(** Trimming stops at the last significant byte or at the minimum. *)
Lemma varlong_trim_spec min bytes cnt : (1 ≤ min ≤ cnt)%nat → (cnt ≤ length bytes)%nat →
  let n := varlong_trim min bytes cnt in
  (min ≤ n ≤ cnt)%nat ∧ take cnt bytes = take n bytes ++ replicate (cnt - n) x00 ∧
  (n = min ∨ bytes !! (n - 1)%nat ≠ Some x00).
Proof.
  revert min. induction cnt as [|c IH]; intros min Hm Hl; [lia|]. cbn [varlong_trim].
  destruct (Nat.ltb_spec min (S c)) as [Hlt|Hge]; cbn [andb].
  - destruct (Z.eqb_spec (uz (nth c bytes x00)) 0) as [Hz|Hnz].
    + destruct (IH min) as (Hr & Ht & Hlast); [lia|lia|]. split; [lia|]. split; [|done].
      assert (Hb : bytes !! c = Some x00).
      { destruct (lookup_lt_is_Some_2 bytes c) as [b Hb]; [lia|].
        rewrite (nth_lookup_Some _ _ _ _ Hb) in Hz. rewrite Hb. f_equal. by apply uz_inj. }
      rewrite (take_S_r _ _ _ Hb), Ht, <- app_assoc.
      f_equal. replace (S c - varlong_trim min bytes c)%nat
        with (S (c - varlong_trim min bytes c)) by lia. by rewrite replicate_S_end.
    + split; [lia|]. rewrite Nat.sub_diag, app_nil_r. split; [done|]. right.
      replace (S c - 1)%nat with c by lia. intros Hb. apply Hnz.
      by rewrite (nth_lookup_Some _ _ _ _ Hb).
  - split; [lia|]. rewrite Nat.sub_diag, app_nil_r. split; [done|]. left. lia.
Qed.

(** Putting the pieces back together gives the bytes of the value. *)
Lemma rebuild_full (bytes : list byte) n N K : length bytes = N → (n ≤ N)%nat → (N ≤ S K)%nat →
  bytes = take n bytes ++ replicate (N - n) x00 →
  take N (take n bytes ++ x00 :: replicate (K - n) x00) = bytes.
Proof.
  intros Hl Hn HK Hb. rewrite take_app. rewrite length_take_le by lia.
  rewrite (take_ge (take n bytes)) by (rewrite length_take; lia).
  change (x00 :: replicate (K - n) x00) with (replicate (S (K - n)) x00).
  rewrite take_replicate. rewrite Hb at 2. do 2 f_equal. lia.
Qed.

────

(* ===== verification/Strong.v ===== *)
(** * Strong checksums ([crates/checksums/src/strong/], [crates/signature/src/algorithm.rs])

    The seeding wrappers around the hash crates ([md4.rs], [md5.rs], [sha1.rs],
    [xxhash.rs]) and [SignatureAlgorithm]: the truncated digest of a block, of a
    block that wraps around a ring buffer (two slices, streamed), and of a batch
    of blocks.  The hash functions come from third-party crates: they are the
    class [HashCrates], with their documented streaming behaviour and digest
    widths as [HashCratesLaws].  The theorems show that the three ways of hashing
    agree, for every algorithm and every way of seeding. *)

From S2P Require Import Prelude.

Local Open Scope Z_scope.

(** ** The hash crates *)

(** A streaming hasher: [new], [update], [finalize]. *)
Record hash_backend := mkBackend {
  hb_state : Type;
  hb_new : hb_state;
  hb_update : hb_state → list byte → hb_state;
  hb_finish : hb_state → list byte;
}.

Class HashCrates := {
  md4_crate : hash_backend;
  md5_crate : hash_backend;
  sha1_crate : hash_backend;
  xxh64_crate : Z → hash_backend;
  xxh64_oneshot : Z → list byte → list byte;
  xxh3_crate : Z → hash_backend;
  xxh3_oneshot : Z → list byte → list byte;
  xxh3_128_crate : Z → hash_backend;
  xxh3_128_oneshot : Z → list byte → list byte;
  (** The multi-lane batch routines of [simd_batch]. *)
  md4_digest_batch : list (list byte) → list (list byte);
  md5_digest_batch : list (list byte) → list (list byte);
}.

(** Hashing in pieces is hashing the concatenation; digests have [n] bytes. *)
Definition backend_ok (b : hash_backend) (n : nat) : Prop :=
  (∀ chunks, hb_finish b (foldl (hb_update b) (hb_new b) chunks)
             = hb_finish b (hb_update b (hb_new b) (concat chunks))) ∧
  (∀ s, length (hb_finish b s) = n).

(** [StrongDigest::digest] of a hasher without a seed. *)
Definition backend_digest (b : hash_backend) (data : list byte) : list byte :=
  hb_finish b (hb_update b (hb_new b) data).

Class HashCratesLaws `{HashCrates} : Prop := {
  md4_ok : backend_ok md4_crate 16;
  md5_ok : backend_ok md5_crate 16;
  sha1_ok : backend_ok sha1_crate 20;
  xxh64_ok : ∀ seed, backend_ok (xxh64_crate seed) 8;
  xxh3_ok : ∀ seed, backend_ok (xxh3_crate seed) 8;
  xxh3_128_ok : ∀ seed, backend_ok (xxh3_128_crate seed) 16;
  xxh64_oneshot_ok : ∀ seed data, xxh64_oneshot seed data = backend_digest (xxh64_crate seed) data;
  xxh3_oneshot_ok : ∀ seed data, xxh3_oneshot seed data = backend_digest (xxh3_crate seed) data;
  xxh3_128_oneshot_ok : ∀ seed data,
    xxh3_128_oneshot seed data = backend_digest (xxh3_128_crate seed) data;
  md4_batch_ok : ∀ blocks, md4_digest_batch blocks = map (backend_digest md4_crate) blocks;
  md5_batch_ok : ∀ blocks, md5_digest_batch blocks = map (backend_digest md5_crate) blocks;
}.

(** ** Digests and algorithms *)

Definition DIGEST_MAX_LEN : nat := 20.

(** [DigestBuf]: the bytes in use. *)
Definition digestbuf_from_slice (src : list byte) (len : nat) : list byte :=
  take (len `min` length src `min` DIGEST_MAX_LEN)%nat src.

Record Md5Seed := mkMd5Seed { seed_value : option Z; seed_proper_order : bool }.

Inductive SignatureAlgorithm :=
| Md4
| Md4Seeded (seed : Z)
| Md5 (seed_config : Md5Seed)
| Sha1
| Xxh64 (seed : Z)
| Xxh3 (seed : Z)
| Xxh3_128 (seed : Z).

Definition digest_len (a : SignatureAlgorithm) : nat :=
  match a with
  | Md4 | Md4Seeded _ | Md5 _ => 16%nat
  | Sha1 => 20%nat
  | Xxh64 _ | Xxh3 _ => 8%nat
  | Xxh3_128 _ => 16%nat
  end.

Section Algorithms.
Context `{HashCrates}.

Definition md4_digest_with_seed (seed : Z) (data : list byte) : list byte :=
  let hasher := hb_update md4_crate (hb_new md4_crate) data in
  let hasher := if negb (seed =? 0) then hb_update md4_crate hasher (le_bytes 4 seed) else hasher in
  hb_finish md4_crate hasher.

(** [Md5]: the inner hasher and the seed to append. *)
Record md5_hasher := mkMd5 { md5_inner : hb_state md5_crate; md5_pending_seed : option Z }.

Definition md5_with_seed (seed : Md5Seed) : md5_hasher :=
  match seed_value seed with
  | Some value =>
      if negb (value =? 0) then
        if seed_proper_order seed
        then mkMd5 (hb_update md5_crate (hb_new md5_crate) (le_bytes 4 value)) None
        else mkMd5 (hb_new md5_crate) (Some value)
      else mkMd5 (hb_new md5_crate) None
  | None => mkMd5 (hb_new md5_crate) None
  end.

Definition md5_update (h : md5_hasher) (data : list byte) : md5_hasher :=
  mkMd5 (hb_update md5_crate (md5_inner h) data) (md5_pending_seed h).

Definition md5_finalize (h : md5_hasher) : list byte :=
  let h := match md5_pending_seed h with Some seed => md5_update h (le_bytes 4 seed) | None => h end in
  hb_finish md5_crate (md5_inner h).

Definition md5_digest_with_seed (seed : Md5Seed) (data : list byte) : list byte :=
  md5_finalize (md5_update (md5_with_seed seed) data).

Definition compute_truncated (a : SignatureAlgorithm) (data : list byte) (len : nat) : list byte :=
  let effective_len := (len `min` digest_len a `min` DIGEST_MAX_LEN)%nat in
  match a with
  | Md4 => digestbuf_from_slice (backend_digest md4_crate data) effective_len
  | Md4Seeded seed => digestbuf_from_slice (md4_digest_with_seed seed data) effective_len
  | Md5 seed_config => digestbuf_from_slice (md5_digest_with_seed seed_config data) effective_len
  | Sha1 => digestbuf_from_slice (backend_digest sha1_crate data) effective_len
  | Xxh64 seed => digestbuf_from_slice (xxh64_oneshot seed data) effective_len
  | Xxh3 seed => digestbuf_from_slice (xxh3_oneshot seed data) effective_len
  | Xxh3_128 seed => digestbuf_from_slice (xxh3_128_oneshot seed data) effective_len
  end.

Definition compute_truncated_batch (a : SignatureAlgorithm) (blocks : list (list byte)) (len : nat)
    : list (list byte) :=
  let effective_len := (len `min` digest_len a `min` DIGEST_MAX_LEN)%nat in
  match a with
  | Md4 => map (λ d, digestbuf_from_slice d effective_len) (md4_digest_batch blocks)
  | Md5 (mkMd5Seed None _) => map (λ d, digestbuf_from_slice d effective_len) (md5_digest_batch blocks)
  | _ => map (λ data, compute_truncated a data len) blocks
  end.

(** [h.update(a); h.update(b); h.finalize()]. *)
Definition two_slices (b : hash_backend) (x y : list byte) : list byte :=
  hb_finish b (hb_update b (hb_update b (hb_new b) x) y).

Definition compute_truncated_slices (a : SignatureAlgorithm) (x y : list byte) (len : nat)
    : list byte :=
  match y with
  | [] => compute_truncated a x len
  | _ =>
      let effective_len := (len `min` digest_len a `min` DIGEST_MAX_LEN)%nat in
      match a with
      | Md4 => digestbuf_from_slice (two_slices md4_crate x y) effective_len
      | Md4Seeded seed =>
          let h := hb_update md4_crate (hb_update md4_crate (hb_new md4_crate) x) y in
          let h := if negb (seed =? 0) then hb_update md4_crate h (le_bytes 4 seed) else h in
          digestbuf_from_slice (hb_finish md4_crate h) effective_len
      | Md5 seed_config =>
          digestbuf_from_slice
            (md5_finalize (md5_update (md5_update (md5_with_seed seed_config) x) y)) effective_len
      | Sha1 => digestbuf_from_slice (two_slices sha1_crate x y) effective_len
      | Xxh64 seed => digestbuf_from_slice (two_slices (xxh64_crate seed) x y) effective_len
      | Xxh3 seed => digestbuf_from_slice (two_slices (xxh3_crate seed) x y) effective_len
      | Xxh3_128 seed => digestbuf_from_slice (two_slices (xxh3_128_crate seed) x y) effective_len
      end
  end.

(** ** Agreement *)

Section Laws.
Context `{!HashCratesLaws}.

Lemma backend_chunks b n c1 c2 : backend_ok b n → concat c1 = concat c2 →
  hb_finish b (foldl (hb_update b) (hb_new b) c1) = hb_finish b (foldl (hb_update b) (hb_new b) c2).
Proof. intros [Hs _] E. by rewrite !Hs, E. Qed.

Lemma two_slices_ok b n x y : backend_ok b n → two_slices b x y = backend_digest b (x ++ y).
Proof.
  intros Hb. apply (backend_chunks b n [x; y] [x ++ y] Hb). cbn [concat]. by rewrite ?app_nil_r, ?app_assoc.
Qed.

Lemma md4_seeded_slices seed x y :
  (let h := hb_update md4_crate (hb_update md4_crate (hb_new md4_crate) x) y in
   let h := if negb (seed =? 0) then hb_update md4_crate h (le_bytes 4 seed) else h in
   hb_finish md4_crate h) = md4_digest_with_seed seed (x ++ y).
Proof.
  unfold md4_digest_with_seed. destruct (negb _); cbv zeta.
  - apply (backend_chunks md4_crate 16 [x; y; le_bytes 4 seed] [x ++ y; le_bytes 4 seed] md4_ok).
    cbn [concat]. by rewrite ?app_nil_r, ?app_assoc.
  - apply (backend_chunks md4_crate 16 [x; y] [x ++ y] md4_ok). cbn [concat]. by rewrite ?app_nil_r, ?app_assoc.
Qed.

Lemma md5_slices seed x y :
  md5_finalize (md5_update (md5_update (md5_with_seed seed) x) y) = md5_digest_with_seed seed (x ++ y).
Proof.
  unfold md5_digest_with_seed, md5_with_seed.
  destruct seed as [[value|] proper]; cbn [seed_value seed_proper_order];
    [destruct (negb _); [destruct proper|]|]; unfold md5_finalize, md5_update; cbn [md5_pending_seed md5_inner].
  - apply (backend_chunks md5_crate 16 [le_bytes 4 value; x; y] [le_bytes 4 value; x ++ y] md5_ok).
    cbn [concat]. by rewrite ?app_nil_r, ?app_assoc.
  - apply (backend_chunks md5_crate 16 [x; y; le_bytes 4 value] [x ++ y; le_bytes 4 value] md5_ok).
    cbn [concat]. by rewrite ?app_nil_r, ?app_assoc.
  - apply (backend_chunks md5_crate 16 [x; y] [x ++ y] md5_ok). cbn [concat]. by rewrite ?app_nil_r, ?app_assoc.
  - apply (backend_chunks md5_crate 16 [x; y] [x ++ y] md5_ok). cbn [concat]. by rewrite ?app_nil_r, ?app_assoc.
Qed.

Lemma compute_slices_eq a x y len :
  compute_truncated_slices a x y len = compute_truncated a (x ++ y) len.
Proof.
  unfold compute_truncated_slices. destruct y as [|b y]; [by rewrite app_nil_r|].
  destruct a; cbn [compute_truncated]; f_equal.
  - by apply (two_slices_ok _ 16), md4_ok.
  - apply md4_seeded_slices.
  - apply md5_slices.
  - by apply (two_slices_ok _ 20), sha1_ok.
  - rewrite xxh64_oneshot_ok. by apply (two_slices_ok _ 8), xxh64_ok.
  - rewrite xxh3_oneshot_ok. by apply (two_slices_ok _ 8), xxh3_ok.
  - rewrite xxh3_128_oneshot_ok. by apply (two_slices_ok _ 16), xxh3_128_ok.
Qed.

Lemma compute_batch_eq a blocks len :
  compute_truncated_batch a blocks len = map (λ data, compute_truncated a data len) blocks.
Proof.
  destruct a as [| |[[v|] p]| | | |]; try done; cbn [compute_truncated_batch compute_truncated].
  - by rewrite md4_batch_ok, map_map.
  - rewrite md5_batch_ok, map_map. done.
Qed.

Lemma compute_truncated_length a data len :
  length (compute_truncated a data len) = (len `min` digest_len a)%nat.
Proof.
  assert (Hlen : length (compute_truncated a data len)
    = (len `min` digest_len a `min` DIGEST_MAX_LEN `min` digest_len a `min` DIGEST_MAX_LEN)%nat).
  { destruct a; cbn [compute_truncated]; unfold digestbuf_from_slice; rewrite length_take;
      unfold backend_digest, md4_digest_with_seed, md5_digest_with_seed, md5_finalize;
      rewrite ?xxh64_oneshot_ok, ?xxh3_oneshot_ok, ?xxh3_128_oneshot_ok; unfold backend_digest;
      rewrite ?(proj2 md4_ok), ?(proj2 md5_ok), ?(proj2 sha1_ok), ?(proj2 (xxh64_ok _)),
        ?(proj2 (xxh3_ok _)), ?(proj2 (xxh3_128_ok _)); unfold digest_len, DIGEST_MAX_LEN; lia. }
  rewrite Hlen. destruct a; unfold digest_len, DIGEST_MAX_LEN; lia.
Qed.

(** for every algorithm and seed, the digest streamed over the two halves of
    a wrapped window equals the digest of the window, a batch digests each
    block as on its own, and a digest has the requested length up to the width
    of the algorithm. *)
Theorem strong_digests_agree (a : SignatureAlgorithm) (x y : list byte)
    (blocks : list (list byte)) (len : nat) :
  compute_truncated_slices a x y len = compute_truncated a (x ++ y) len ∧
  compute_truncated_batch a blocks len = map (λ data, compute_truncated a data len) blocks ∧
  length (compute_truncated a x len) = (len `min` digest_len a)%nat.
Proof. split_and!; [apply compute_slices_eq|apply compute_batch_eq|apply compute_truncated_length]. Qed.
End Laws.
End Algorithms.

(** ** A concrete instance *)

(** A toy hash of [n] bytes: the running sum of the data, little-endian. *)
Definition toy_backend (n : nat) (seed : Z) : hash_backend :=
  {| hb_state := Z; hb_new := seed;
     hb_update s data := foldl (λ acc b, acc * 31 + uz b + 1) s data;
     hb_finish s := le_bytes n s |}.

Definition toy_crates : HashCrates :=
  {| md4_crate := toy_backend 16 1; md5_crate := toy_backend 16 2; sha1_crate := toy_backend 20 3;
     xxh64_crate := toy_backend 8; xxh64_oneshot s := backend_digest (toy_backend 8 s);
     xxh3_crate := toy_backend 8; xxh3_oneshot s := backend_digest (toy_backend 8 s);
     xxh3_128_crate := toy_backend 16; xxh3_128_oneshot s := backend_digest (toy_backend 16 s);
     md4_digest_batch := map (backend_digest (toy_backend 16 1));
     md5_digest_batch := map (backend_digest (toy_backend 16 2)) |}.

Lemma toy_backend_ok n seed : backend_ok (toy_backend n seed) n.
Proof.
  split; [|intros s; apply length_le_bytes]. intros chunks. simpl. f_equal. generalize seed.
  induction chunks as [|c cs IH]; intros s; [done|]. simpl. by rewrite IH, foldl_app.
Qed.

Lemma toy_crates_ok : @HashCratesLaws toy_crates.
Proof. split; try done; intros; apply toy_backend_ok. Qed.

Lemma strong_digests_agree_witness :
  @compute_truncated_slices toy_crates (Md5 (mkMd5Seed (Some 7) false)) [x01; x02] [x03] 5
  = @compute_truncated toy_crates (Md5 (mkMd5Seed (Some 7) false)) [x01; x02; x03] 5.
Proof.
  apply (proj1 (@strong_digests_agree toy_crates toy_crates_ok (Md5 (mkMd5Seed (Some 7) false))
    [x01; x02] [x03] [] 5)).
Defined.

────

WORK REQUIRED: All lines above from the one with "hb_finish md4_crate hasher." to the one with "Definition md5_digest_with_seed (seed", inclusive, should be copied exactly, and no other lines.

YOUR SOLUTION:
  hb_finish md4_crate hasher.

(** [Md5]: the inner hasher and the seed to append. *)
Record md5_hasher := mkMd5 { md5_inner : hb_state md5_crate; md5_pending_seed : option Z }.

Definition md5_with_seed (seed : Md5Seed) : md5_hasher :=
  match seed_value seed with
  | Some value =>
      if negb (value =? 0) then
        if seed_proper_order seed
        then mkMd5 (hb_update md5_crate (hb_new md5_crate) (le_bytes 4 value)) None
        else mkMd5 (hb_new md5_crate) (Some value)
      else mkMd5 (hb_new md5_crate) None
  | None => mkMd5 (hb_new md5_crate) None
  end.

Definition md5_update (h : md5_hasher) (data : list byte) : md5_hasher :=
  mkMd5 (hb_update md5_crate (md5_inner h) data) (md5_pending_seed h).

Definition md5_finalize (h : md5_hasher) : list byte :=
  let h := match md5_pending_seed h with Some seed => md5_update h (le_bytes 4 seed) | None => h end in
  hb_finish md5_crate (md5_inner h).

Definition md5_digest_with_seed (seed : Md5Seed) (data : list byte) : list byte :=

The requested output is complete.